ELLSWORTH — Three decades is a long time to commit to any one thing, yet John Fink spent the last 30 years as a volunteer on the city’s Planning Board. He first joined as an alternate in 1991, became a full member in 1995 and served as the board’s elected chairman since 1999. He stepped down effective Feb. 2.
“John is the end of an era, literally,” former City Planner Michele Gagnon observed, adding, “When you’re elected chair for 22 years, that speaks pretty highly.”
Fink was on the board before Gagnon arrived and continued on after she left, and through the next three city planners. In a sense, he came full circle, as Gagnon’s former assistant, Elena Piekut, now sits in the city planner’s seat.
“We’ve lost a very valuable member of the Planning Board,” said Vice Chairman John DeLeo, who joined the board in 2017, in announcing Fink’s resignation. “He’s done a great job for the city of Ellsworth.”
As often happens, Fink followed in his father’s footsteps. His father served as chairman of the Hancock Planning Board.
“I overheard meetings because they used to happen at home back then,” Fink said. “I was interested in what they were doing, and when the vacancy came up on the Ellsworth board, I applied for it.”

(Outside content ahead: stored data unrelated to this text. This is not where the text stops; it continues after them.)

(* ===== verification/SlotState.v ===== *)
(** * Device slabs, slot checkpoints and prefix images

    Models the host code that moves recurrent state and KV rows between serving
    slots: [SsmState] and [PagedKvPool] as addressable memories,
    [SlotSsmCheckpointRing] (one slot's ring of interior checkpoints) and the
    cross-slot prefix store of [ServingSession] on top of [GdnPrefixIndex].
    [appendMemoryCopy] is a range copy; copies run in the order they are queued,
    as on the single compute stream the code uses.  Cell contents are an
    abstract type [V]. *)

From Stdlib Require Import Sorted.
From S2P Require Import Prelude PrefixIndex.

(** ** Memories and range copies *)

Section Memory.
Context {V : Type}.

Definition mem : Type := nat -> V.

(** [appendMemoryCopy(dst + d, src + s, n)]. *)
Definition copy (dst : mem) (d : nat) (src : mem) (s n : nat) : mem :=
  fun i => if (d <=? i)%nat && (i <? d + n)%nat then src (s + (i - d)) else dst i.

Lemma copy_in dst d src s n j : j < n -> copy dst d src s n (d + j) = src (s + j).
Proof.
  intros Hj. unfold copy.
  destruct (Nat.leb_spec d (d + j)), (Nat.ltb_spec (d + j) (d + n)); try lia. simpl.
  f_equal. lia.
Qed.

Lemma copy_out dst d src s n i : i < d \/ d + n <= i -> copy dst d src s n i = dst i.
Proof.
  intros Hi. unfold copy. destruct (Nat.leb_spec d i), (Nat.ltb_spec i (d + n)); try done. lia.
Qed.
End Memory.
Arguments mem : clear implicits.

(** ** Recurrent state *)

Module SsmState.

(** The recurrent slab of [nSeq] sequences: per layer [nSeq] slices of
    [stateElems] and [convStateElems] cells.
    [src/src/runtime/SsmState.hpp:79-85 SsmState] *)
Record t (V : Type) := mkSsm {
  _stateElems : nat;
  _convStateElems : nat;
  _nSeq : nat;
  _state : mem V;
  _convState : mem V;
}.
#[global] Arguments mkSsm {V} _ _ _ _ _.
#[global] Arguments _stateElems {V} _.
#[global] Arguments _convStateElems {V} _.
#[global] Arguments _nSeq {V} _.
#[global] Arguments _state {V} _.
#[global] Arguments _convState {V} _.

(** [src/src/runtime/SsmState.hpp:73-73 stateLayerStride] *)
Definition stateLayerStride {V} (s : t V) : nat := _nSeq s * _stateElems s.
(** [src/src/runtime/SsmState.hpp:74-74 convStateLayerStride] *)
Definition convStateLayerStride {V} (s : t V) : nat := _nSeq s * _convStateElems s.

End SsmState.

(** [src/src/model/LlmConfig.hpp:353-356 isRecurrentLayer] *)
Definition isRecurrentLayer (recurrentLayerPattern : list bool) (blockIdx : nat) : bool :=
  default false (recurrentLayerPattern !! blockIdx).

(** ** Dense packing of the recurrent layers *)

Section Packing.
Context {V : Type}.
Variables (isRec : nat -> bool) (stride elems slot : nat).

(** The copy-out loop over the layers: recurrent ones go to consecutive dense
    positions, starting at the [r]-th.
    [src/src/runtime/engine/ServingSession.cpp:173-185 SlotSsmCheckpointRing::capture] *)
Fixpoint packLayers (layers : list nat) (r : nat) (dst src : mem V) : mem V :=
  match layers with
  | [] => dst
  | L :: layers =>
      if negb (isRec L) then packLayers layers r dst src
      else packLayers layers (S r) (copy dst (r * elems) src (L * stride + slot * elems) elems) src
  end.

(** The copy-in loop, back into the live slab.
    [src/src/runtime/engine/ServingSession.cpp:226-236 SlotSsmCheckpointRing::restore] *)
Fixpoint unpackLayers (layers : list nat) (r : nat) (dst src : mem V) : mem V :=
  match layers with
  | [] => dst
  | L :: layers =>
      if negb (isRec L) then unpackLayers layers r dst src
      else unpackLayers layers (S r) (copy dst (L * stride + slot * elems) src (r * elems) elems) src
  end.

Lemma packLayers_frame layers src i : forall r dst,
  i < r * elems -> packLayers layers r dst src i = dst i.
Proof.
  induction layers as [|L layers IH]; intros r dst Hi; simpl; [done|].
  destruct (isRec L); simpl; [|by apply IH]. rewrite IH by lia. apply copy_out. lia.
Qed.

Lemma packLayers_spec layers src : forall r dst q L j,
  List.filter isRec layers !! q = Some L -> j < elems ->
  packLayers layers r dst src ((r + q) * elems + j) = src (L * stride + slot * elems + j).
Proof.
  induction layers as [|M layers IH]; intros r dst q L j Hq Hj; simpl in *; [done|].
  destruct (isRec M); simpl in *; [|by apply IH].
  destruct q as [|q]; simpl in Hq; simplify_eq.
  - rewrite packLayers_frame by lia. rewrite Nat.add_0_r. by apply copy_in.
  - replace (r + S q) with (S r + q) by lia. by apply IH.
Qed.

(** Cell [i] belongs to the slot's slice of layer [L]. *)
Definition in_slice (L i : nat) : Prop :=
  L * stride + slot * elems <= i < L * stride + slot * elems + elems.

Lemma slice_disjoint L M i : slot * elems + elems <= stride -> in_slice L i -> in_slice M i -> L = M.
Proof. unfold in_slice. intros Hs HL HM. nia. Qed.

Lemma unpackLayers_frame layers src i : forall r dst,
  (forall L, L ∈ layers -> isRec L = true -> ~ in_slice L i) ->
  unpackLayers layers r dst src i = dst i.
Proof.
  induction layers as [|L layers IH]; intros r dst Hi; simpl; [done|].
  assert (Hi' : forall L, L ∈ layers -> isRec L = true -> ~ in_slice L i)
    by (intros; apply Hi; [by right|done]).
  destruct (isRec L) eqn:HL; simpl; [|by apply IH].
  rewrite IH by done. apply copy_out.
  assert (~ in_slice L i) as Hn by (apply Hi; [by left|done]). unfold in_slice in Hn. lia.
Qed.

Lemma unpackLayers_spec layers src : slot * elems + elems <= stride -> forall r dst q L j,
  NoDup layers -> List.filter isRec layers !! q = Some L -> j < elems ->
  unpackLayers layers r dst src (L * stride + slot * elems + j) = src ((r + q) * elems + j).
Proof.
  intros Hst. induction layers as [|M layers IH]; intros r dst q L j Hnd Hq Hj; simpl in *; [done|].
  apply NoDup_cons in Hnd as [HM Hnd]. destruct (isRec M) eqn:EM; simpl in *; [|by apply IH].
  destruct q as [|q]; simpl in Hq; simplify_eq.
  - rewrite unpackLayers_frame.
    + rewrite Nat.add_0_r. by apply copy_in.
    + intros L' HL' _ Hin. assert (L' = L) as ->; [|done].
      apply (slice_disjoint L' L (L * stride + slot * elems + j)); [done|done|].
      unfold in_slice. lia.
  - replace (r + S q) with (S r + q) by lia. by apply IH.
Qed.
End Packing.
#[global] Arguments packLayers : simpl never.
#[global] Arguments unpackLayers : simpl never.

(** Packing one slot and unpacking into another (or the same one) moves exactly
    the recurrent layers' slices. *)
Lemma pack_unpack {V} isRec stride elems slot slot' n (dst live src : mem V) :
  slot' * elems + elems <= stride ->
  let img := packLayers isRec stride elems slot (seq 0 n) 0 dst src in
  let live' := unpackLayers isRec stride elems slot' (seq 0 n) 0 live img in
  (forall L j, L < n -> isRec L = true -> j < elems ->
     live' (L * stride + slot' * elems + j) = src (L * stride + slot * elems + j)) /\
  (forall i, (forall L, L < n -> isRec L = true -> ~ in_slice stride elems slot' L i) ->
     live' i = live i).
Proof.
  intros Hst img live'. split.
  - intros L j HL HR Hj.
    assert (Hin : L ∈ List.filter isRec (seq 0 n)).
    { apply list_elem_of_In, filter_In. split; [|done]. apply list_elem_of_In, elem_of_seq. lia. }
    apply list_elem_of_lookup in Hin as [q Hq]. unfold live'.
    rewrite (unpackLayers_spec _ _ _ _ _ _ Hst 0 live q L j) by (try done; apply NoDup_seq).
    unfold img. by apply packLayers_spec.
  - intros i Hi. apply unpackLayers_frame. intros L HL. apply Hi.
    apply elem_of_seq in HL. lia.
Qed.

(** ** One slot's checkpoints *)

Module SlotSsmCheckpointRing.

(** The three vectors of a ring are parallel.
    [src/src/runtime/engine/ServingSession.cpp:131-136 Ring] *)
Record Ring (V : Type) := mkRing {
  pos : list nat;
  state : list (mem V);
  conv : list (mem V);
}.
#[global] Arguments mkRing {V} _ _ _.
#[global] Arguments pos {V} _.
#[global] Arguments state {V} _.
#[global] Arguments conv {V} _.

(** The ring of each slot. *)
Abbreviation t V := (list (Ring V)).

(** [src/src/runtime/engine/ServingSession.cpp:137-137 kMaxPerSlot] *)
Definition kMaxPerSlot : nat := 8.
#[global] Arguments kMaxPerSlot : simpl never.

Section Ring.
Context {V : Type}.
(** What a fresh device allocation holds. *)
Variable fresh : mem V.

(** The rings, allocated on the first capture.
    [src/src/runtime/engine/ServingSession.cpp:146-148 SlotSsmCheckpointRing::capture] *)
Definition slots_for (slots : t V) (maxBatch : nat) : t V :=
  match slots with [] => replicate maxBatch (mkRing [] [] []) | _ => slots end.

(** [slot] is one of the [maxBatch] slots (the code indexes the vector
    unchecked).
    [src/src/runtime/engine/ServingSession.cpp:139-189 SlotSsmCheckpointRing::capture] *)
Definition capture (slots : t V) (slot p maxBatch blockCount : nat) (ssm : SsmState.t V)
  (isRec : nat -> bool) : t V :=
  alter (fun ring =>
    let full := (kMaxPerSlot <=? length (pos ring))%nat in
    let sBuf := if full then default fresh (head (state ring)) else fresh in
    let cBuf := if full then default fresh (head (conv ring)) else fresh in
    let ring := if full then mkRing (tail (pos ring)) (tail (state ring)) (tail (conv ring))
                else ring in
    let sImg := packLayers isRec (SsmState.stateLayerStride ssm) (SsmState._stateElems ssm) slot
                  (seq 0 blockCount) 0 sBuf (SsmState._state ssm) in
    let cImg := packLayers isRec (SsmState.convStateLayerStride ssm) (SsmState._convStateElems ssm)
                  slot (seq 0 blockCount) 0 cBuf (SsmState._convState ssm) in
    mkRing (pos ring ++ [p]) (state ring ++ [sImg]) (conv ring ++ [cImg])) slot (slots_for slots maxBatch).

(** [src/src/runtime/engine/ServingSession.cpp:191-202 SlotSsmCheckpointRing::bestPos] *)
Definition bestPos (slots : t V) (slot lcp : nat) : nat :=
  match slots !! slot with
  | None => 0
  | Some ring =>
      fold_left (fun best p => if (p <=? lcp)%nat && (best <? p)%nat then p else best) (pos ring) 0
  end.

A self-described “rabid audiophile,” Fink worked as a technical writer in the hi-fi industry, and also as a general jack-of-all-trades, he recalled, before turning to full-time freelance educational and technical writing. At age 77, he is fully retired from his profession and now from the Planning Board, too.

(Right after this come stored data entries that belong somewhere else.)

Definition eta_sreq (r : ServingRequest) : ServingRequest :=
  mkServingRequest (tokens r) (logprobs r) (done r) (cancelled r) (overloaded r)
    (tenantQuotaExceeded r) (error r) (tenantId r) (promptTokens r) (cachedTokens r)
    (prefilledTokens r) (prefillSet r).
#[global] Instance set_tokens : FieldSetter tokens := ltac:(build_setter eta_sreq tokens).
#[global] Instance set_logprobs : FieldSetter logprobs := ltac:(build_setter eta_sreq logprobs).
#[global] Instance set_done : FieldSetter done := ltac:(build_setter eta_sreq done).
#[global] Instance set_cancelled : FieldSetter cancelled := ltac:(build_setter eta_sreq cancelled).
#[global] Instance set_overloaded : FieldSetter overloaded :=
  ltac:(build_setter eta_sreq overloaded).
#[global] Instance set_quota : FieldSetter tenantQuotaExceeded :=
  ltac:(build_setter eta_sreq tenantQuotaExceeded).
#[global] Instance set_error : FieldSetter error := ltac:(build_setter eta_sreq error).
#[global] Instance set_promptTokens : FieldSetter promptTokens :=
  ltac:(build_setter eta_sreq promptTokens).
#[global] Instance set_cachedTokens : FieldSetter cachedTokens :=
  ltac:(build_setter eta_sreq cachedTokens).
#[global] Instance set_prefilledTokens : FieldSetter prefilledTokens :=
  ltac:(build_setter eta_sreq prefilledTokens).
#[global] Instance set_prefillSet : FieldSetter prefillSet :=
  ltac:(build_setter eta_sreq prefillSet).

(** [std::make_shared<ServingRequest>()] with the tenant label set. *)
Definition newRequest (tenant : string) : ServingRequest :=
  mkServingRequest [] [] false false false false EmptyString tenant 0 0 0 false.

(** A queued request; [p_req] is its handle.
    [src/src/runtime/serving/ContinuousBatcher.hpp:210-217 Pending] *)
Record Pending := mkPending {
  p_req : nat;
  p_prompt : list Z;
  p_maxNew : nat;
  p_stopIds : list Z;
  p_sampling : SamplingParams;
  p_constraint : option ToolConstraint;
}.

(** A physical slot.
    [src/src/runtime/serving/ContinuousBatcher.hpp:219-269 Slot] *)
Record Slot := mkSlot {
  occupied : bool;
  req : option nat;
  prompt : list Z;
  promptLen : nat;
  pos : nat;
  lastTok : Z;
  maxNew : nat;
  produced : nat;
  stopIds : list Z;
  prefillPos : nat;
  resident : bool;
  residentTokens : list Z;
  residentTick : N;
  prefillStart : nat;
  xslotPayload : N;
  thinkOpen : bool;
  reasoningTokens : nat;
  forcing : bool;
  forceIdx : nat;
}.

Definition eta_slot (s : Slot) : Slot :=
  mkSlot (occupied s) (req s) (prompt s) (promptLen s) (pos s) (lastTok s) (maxNew s)
    (produced s) (stopIds s) (prefillPos s) (resident s) (residentTokens s)
    (residentTick s) (prefillStart s) (xslotPayload s) (thinkOpen s)
    (reasoningTokens s) (forcing s) (forceIdx s).
#[global] Instance set_occupied : FieldSetter occupied := ltac:(build_setter eta_slot occupied).
#[global] Instance set_req : FieldSetter req := ltac:(build_setter eta_slot req).
#[global] Instance set_prompt : FieldSetter prompt := ltac:(build_setter eta_slot prompt).
#[global] Instance set_promptLen : FieldSetter promptLen :=
  ltac:(build_setter eta_slot promptLen).
#[global] Instance set_pos : FieldSetter pos := ltac:(build_setter eta_slot pos).
#[global] Instance set_lastTok : FieldSetter lastTok := ltac:(build_setter eta_slot lastTok).
#[global] Instance set_maxNew : FieldSetter maxNew := ltac:(build_setter eta_slot maxNew).
#[global] Instance set_produced : FieldSetter produced := ltac:(build_setter eta_slot produced).
#[global] Instance set_stopIds : FieldSetter stopIds := ltac:(build_setter eta_slot stopIds).
#[global] Instance set_prefillPos : FieldSetter prefillPos :=
  ltac:(build_setter eta_slot prefillPos).
#[global] Instance set_resident : FieldSetter resident := ltac:(build_setter eta_slot resident).
#[global] Instance set_residentTokens : FieldSetter residentTokens :=
  ltac:(build_setter eta_slot residentTokens).
#[global] Instance set_residentTick : FieldSetter residentTick :=
  ltac:(build_setter eta_slot residentTick).
#[global] Instance set_prefillStart : FieldSetter prefillStart :=
  ltac:(build_setter eta_slot prefillStart).
#[global] Instance set_xslotPayload : FieldSetter xslotPayload :=
  ltac:(build_setter eta_slot xslotPayload).
#[global] Instance set_thinkOpen : FieldSetter thinkOpen :=
  ltac:(build_setter eta_slot thinkOpen).
#[global] Instance set_reasoningTokens : FieldSetter reasoningTokens :=
  ltac:(build_setter eta_slot reasoningTokens).
#[global] Instance set_forcing : FieldSetter forcing := ltac:(build_setter eta_slot forcing).
#[global] Instance set_forceIdx : FieldSetter forceIdx := ltac:(build_setter eta_slot forceIdx).

(** A default-constructed [Slot].
    [src/src/runtime/serving/ContinuousBatcher.hpp:219-269 Slot] *)
Definition emptySlot : Slot :=
  mkSlot false None [] 0 0 0 0 0 [] 0 false [] 0 0 0 false 0 false 0.

(** The members fixed at construction.
    [src/src/runtime/serving/ContinuousBatcher.hpp:365-466 ContinuousBatcher] *)
Record Config := mkConfig {
  _maxBatch : nat;
  _maxContext : nat;
  _eosId : Z;
  _maxInflight : nat;
  _maxInflightPerTenant : nat;
  _prefillChunk : nat;
  _admitPerIter : nat;
  _warmSlot : bool;
  _xslot : bool;
  _mixedBatchPrefill : bool;
  _prefillMaxRows : nat;
  _mixedStep : bool;
  _mixedStepPressureGate : bool;
  _thinkBudget : nat;
  _thinkStartId : Z;
  _thinkEndId : Z;
  _thinkForceSeq : list Z;
}.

“I’d been on so long, I wondered if I was just doing things by rote and not really seeing what’s around me,” he said.
But listening to any of the meeting video recordings shows that was not at all the case.
“John Fink has been such a calming presence on the sometimes tense environment of a Planning Board meeting,” current City Planner Piekut said. “Mostly I am awed at the mental, emotional and ethical stamina I know it takes to donate your time month after month, for three continuous decades.”
And, she added, “he’s also a generous, welcoming, and thoughtful member of the community. When I moved back to Ellsworth, I brought vintage kitchen appliances and audio equipment he had carefully refurbished and gifted to me as a kid with her first own apartment 10 years ago.”
Thirty years can bring changes to a city that has grown in population as Ellsworth has. When Fink first came on, not only was the city planner position vacant, there was no Unified Development Ordinance and, Fink said, “council after council essentially ignored” the commercial site plan development ordinance.
“That got the board, in those years, very discouraged about doing anything, because we were shut down,” he recalled.
After the Unified Development Ordinance was adopted in 2012, life on the Planning Board became easier, Fink said. But there always seems to be a gap between what the ordinance says and what the community wants. “Always,” he repeated. “My advice has been, get involved. The ordinances can be changed but people have to want to work at it. You can present things to the city, you can ask for changes. But essentially, the board itself is not equipped to do that.”
Gagnon recalls Fink as nonjudgmental and fair.
“He has said, ‘I’ve voted on so many projects that I did not like or didn’t necessarily agree with, but you know what? They met and complied with the ordinance,’” she recalled.
“He really was fair,” she emphasized. “He was fair to the applicant, he was fair to his staff and respectful. You felt that it wasn’t [the developers] against us, it was all of us together trying to move a project.”
But after 30 years, Fink said he no longer looked forward to the first Wednesday of each month when the board meets.
“I thought, 30 years, it’s time,” he said. “I’m comfortable with the direction the board is going and the expertise of the members.”